If you pick up any book written about sex addiction (or any other addiction or mental health issue for that matter) in the last 10 years, you’ll find that the bulk of explaining the why of addiction is heavily rooted in family of origin observations. You’ll read about “families who were cut off emotionally”, “unable to process negative emotions”, and have a myriad of other armchair diagnosed dysfunctions. I’ve felt the pressure and the lure of blaming the family of origin.
“Of COURSE Garrett is this or that way… his so and so is this or THAT way.”
I’ve wanted to pass the buck and somehow free Garrett of responsibility in exchange for blaming his parents. It is much easier to say they messed him up. It is much easier to believe that he is that way because of every other reason except his own choice.
And there is truth there, still. In essence ALL of us are screwed up because of our parents. All of us carry baggage from being raised by and in relationships with other humans. It is inevitable. Sometimes recognizing that our family of origins had patterns of relating that helped us land where we land makes us feel less “broken”. Sometimes understanding the dynamics helps us move on, and that is good. What isn’t good is when we allow ourselves to damage other fallible humans because of their humanity. When facing the destruction of sexual addiction in a family system we must be gentle with one another. Here is my how to list, compiled from my own experience.
This principle can be easier if you have children of your own. Walking through staying married to your sex addict partner or separating with your sex addict partner, embracing grace first will be a powerful tool. Grace is not ignoring, it is not a free pass, and it is not “making nice”. Grace is the mindful recognition that YOU MAKE MISTAKES TOO. I try and remember that years from now my sons and daughter could very well be sitting across from a therapist crying about how I screwed them up.
Empower the Process
Does your sex addict partner report that his or her family is the cause of some of the problems they’ve had? Awesome. Acknowledge the reality and then determine how that knowledge will inform your future. Don’t stew and seek to retaliate. Determine (with or without your partner) how the information will effect boundaries.

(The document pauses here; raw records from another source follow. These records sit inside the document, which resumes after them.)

(* ===== verification/Gpio.v ===== *)
(** * The GPIO driver (gpio.c)

    One chip of up to [num_gpios] lines over the registers of the GPIO function: output values at
    0x0, directions (1 is output) at 0x8, input values at 0x10, 32 lines per word.  The file shows
    that on the first word of lines the driver implements an abstract bank of lines
    ([ccat_gpio_refines]), and what it does beyond the first word. *)

From S2P Require Import Prelude IO Info.

(** [struct ccat_gpio]: the chip's number of lines, the registers, the lock. *)
Record ccat_gpio := Gpio { ngpio : Z; g_ioaddr : Z; g_lock : Z }.

(** The width of [unsigned long] in a 64-bit build, which this development is about (LP64). *)
Definition BITS_PER_LONG : Z := 64.

Section Operations.
Context {E : Type} `{Env E}.

(** [set_bit] and [clear_bit] on the one [unsigned long] the driver has on its stack; a bit beyond
    it would be written to other memory, which is not modelled but counts as a fault. *)
Definition set_bit (nr old : Z) : M E Z :=
  if nr <? BITS_PER_LONG then mret (Z.lor old (Z.shiftl 1 nr)) else oops.
Definition clear_bit (nr old : Z) : M E Z :=
  if nr <? BITS_PER_LONG then mret (Z.ldiff old (Z.shiftl 1 nr)) else oops.

Definition set_bit_in_register (lock io nr val : Z) : M E Z :=
  kern_ (MutexLock lock) ;;
  old ← ioread W32 io;
  old ← (if istrue val then set_bit nr old else clear_bit nr old);
  old ← (if istrue val then set_bit nr old else clear_bit nr old);
  iowrite W32 old io ;;
  kern_ (MutexUnlock lock) ;;
  mret 0.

- Do you need to establish new boundaries
- Do you need to re-work old boundaries
- Do you need to process through what you feel with a therapist?

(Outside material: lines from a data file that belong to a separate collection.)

Lemma leads_set_write d acc op todo o nr val v :
  set_of op = Some (o, nr, val) -> nr < BITS_PER_LONG ->
  leads (Task d acc (op :: todo) (Read v)) (IoWrite W32 (io + o) (u32 (with_bit nr val v)))
        (fun _ => Task d acc (op :: todo) (Done 0)).
Proof.
  intros Hset Hnr. rewrite <- Hio. unfold leads, task_code, rest_prog. cbn [t_todo t_ph t_acc].
  rewrite Hset. unfold set_prog. rewrite (proj2 (Z.ltb_lt _ _)) by done. eexists. split; reflexivity.
Qed.

Lemma leads_get_dir d acc todo nr :
  0 <= nr < 32 ->
  leads (Task d acc (OpGet nr :: todo) Locked) (IoRead W32 (io + 0x8))
        (fun r => Task d acc (OpGet nr :: todo) (Read (line_bit nr (u32 (r_val r))))).
Proof. intros Hnr. rewrite <- (dir_addr_low nr) by done. eexists. split; reflexivity. Qed.

Lemma leads_get_value d acc todo nr v :
  0 <= nr < 32 ->
  leads (Task d acc (OpGet nr :: todo) (Read v)) (IoRead W32 (io + 0x10 * v))
        (fun r => Task d acc (OpGet nr :: todo) (Done (line_bit nr (u32 (r_val r))))).
Proof. intros Hnr. rewrite <- (value_addr_low nr) by done. eexists. split; reflexivity. Qed.

Lemma leads_direction d acc todo nr ph :
  0 <= nr < 32 ->
  leads (Task d acc (OpGetDirection nr :: todo) ph) (IoRead W32 (io + 0x8))
        (fun r => Task (d ++ [OpGetDirection nr]) (acc ++ [line_bit nr (u32 (r_val r))]) todo Between).
Proof.
  intros Hnr. rewrite <- (dir_addr_low nr) by done. eexists. split; [reflexivity|].
  intros r. apply task_prog_between.
Qed.

(** Thread [i] makes its next call: the three kinds of steps of the machine. *)
Lemma conc_step_cases (c c' : conc E (list Z)) :
  conc_step (g_lock gdev) c c' -> exists i cl k h',
    c_threads c !! i = Some (PCall cl k) /\
    c' = Conc (ext cl (c_env c)).2 h' (<[i := k (ext cl (c_env c)).1]> (c_threads c)) /\
    (cl = Kernel (MutexLock (g_lock gdev)) /\ c_holder c = None /\ h' = Some i \/
     cl = Kernel (MutexUnlock (g_lock gdev)) /\ c_holder c = Some i /\ h' = None \/
     mutex_call (g_lock gdev) cl = false /\ h' = c_holder c).
Proof. intros []; eexists _, _, _, _; (split; [eassumption|]); (split; [reflexivity|]); auto. Qed.

Lemma conc_thread opss b c lin ss i p :
  conc_ok opss b c lin ss -> c_threads c !! i = Some p ->
  exists d acc todo ph ops, ss !! i = Some (Task d acc todo ph) /\
    p = task_code gdev (Task d acc todo ph) /\ opss !! i = Some ops.
Proof.
  intros Hok Hp. rewrite (ok_code _ _ _ _ _ Hok), list_lookup_fmap in Hp.
  apply fmap_Some in Hp as ([d acc todo ph] & Hs & ->).
  destruct (lookup_lt_is_Some_2 opss i) as [ops Hops]; [|by repeat eexists].
  rewrite <- (ok_tasks _ _ _ _ _ Hok). by eapply lookup_lt_Some.
Qed.

(** The next call of a task that has one, by the kind of its request and its phase. *)
Lemma task_leads op d acc todo ph (e : E) :
  0 <= op_line op < 32 -> phase_ok op ph e ->
  exists cl next, leads (Task d acc (op :: todo) ph) cl next /\
    match ph with
    | Between => cl = Kernel (MutexLock (g_lock gdev)) /\ (forall nr, op <> OpGetDirection nr) \/
                 cl = IoRead W32 (io + 0x8) /\ op = OpGetDirection (op_line op)
    | Done _ => cl = Kernel (MutexUnlock (g_lock gdev))
    | _ => mutex_call (g_lock gdev) cl = false
    end.
Proof.
  intros Hl Hph. assert (BITS_PER_LONG = 64) by done.
  destruct op as [nr val|nr|nr val|nr|nr], ph; try done; simpl in Hl;
    first [ by eexists _, _; split; [apply leads_lock|]; auto
          | by eexists _, _; split; [apply leads_unlock|]
          | by eexists _, _; split; [by eapply leads_set_read|]
          | by eexists _, _; split; [eapply leads_set_write; [done | lia]|]
          | by eexists _, _; split; [apply leads_direction|]; auto
          | by eexists _, _; split; [apply leads_get_dir|]
          | by eexists _, _; split; [apply leads_get_value|] ].
Qed.

(** *** A step of the machine is a move of a task *)

Section StepOf.
Context (opss : list (list gpio_op)) (b : bank) (e : E) (h : option nat) (ths : list (prog (list Z))).
Context (lin : list linearized) (ss : list task) (Hok : conc_ok opss b (Conc e h ths) lin ss).
Context (i : nat) (d : list gpio_op) (acc : list Z) (op : gpio_op) (todo ops : list gpio_op) (ph : phase).
Context (Hs : ss !! i = Some (Task d acc (op :: todo) ph)) (Hops : opss !! i = Some ops).
Context (cl : call) (k : resp -> prog (list Z)) (h' : option nat).
Context (Hcode : PCall cl k = task_code gdev (Task d acc (op :: todo) ph)).
Context (Hcl : cl = Kernel (MutexLock (g_lock gdev)) /\ h = None /\ h' = Some i \/
               cl = Kernel (MutexUnlock (g_lock gdev)) /\ h = Some i /\ h' = None \/
               mutex_call (g_lock gdev) cl = false /\ h' = h).

Definition step_moves : Prop :=
  exists lin' ss', conc_ok opss b (Conc (ext cl e).2 h' (<[i := k (ext cl e).1]> ths)) lin' ss'.

Lemma step_leads cl' next :
  leads (Task d acc (op :: todo) ph) cl' next -> cl' = cl /\ forall r, k r = task_code gdev (next r).
Proof. intros (k' & Hk & Hn). rewrite Hk in Hcode. by simplify_eq. Qed.

Lemma step_free : mutex_call (g_lock gdev) cl = false -> h' = h.
Proof.
  intros Hm. destruct Hcl as [(-> & _)|[(-> & _)|[_ ->]]]; [| |done];
    by rewrite ?mutex_call_lock, ?mutex_call_unlock in Hm.
Qed.

Lemma step_locks : cl = Kernel (MutexLock (g_lock gdev)) -> h = None /\ h' = Some i.
Proof.
  intros ->. destruct Hcl as [(_ & -> & ->)|[[] | [Hm _]]]; [done | done |].
  by rewrite mutex_call_lock in Hm.
Qed.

- Do you need to talk to the offending family members?
Whatever you decide to do should come from a place that is empowering and NOT reactionary.
It is easy to want to find a reason and explanation for the hard realities of our life. Don’t get swept away with this distraction. Keep a sober mind and understand that regardless of what happened to a person, they are still fully responsible for their actions as an adult. You have a right to your pain and difficult experiences. It is easy to feel bad about being angry toward and addict when “someone else caused him/her to be that way”. Nothing changes what you experienced.
Don’t Become Rigid
When people begin to feel unsafe I tend to respond by becoming very rigid. I do this because I am afraid of being hurt and being vulnerable feels like too much. If you are tempted to respond this way, take a step back and dare to lean into people. By this I mean, dare to communicate: “This situation is confusing for me and I feel afraid,” instead of becoming so rigid that you push people away from you. When the dust settles, especially when children are involved, I believe it is better to have bonds in tact rather than severed from reactionary living.
Even if you aren’t struggling with sex addiction in your family, can you see yourself in any of these instances? What ways do you work to try and stay grounded during emotional storms?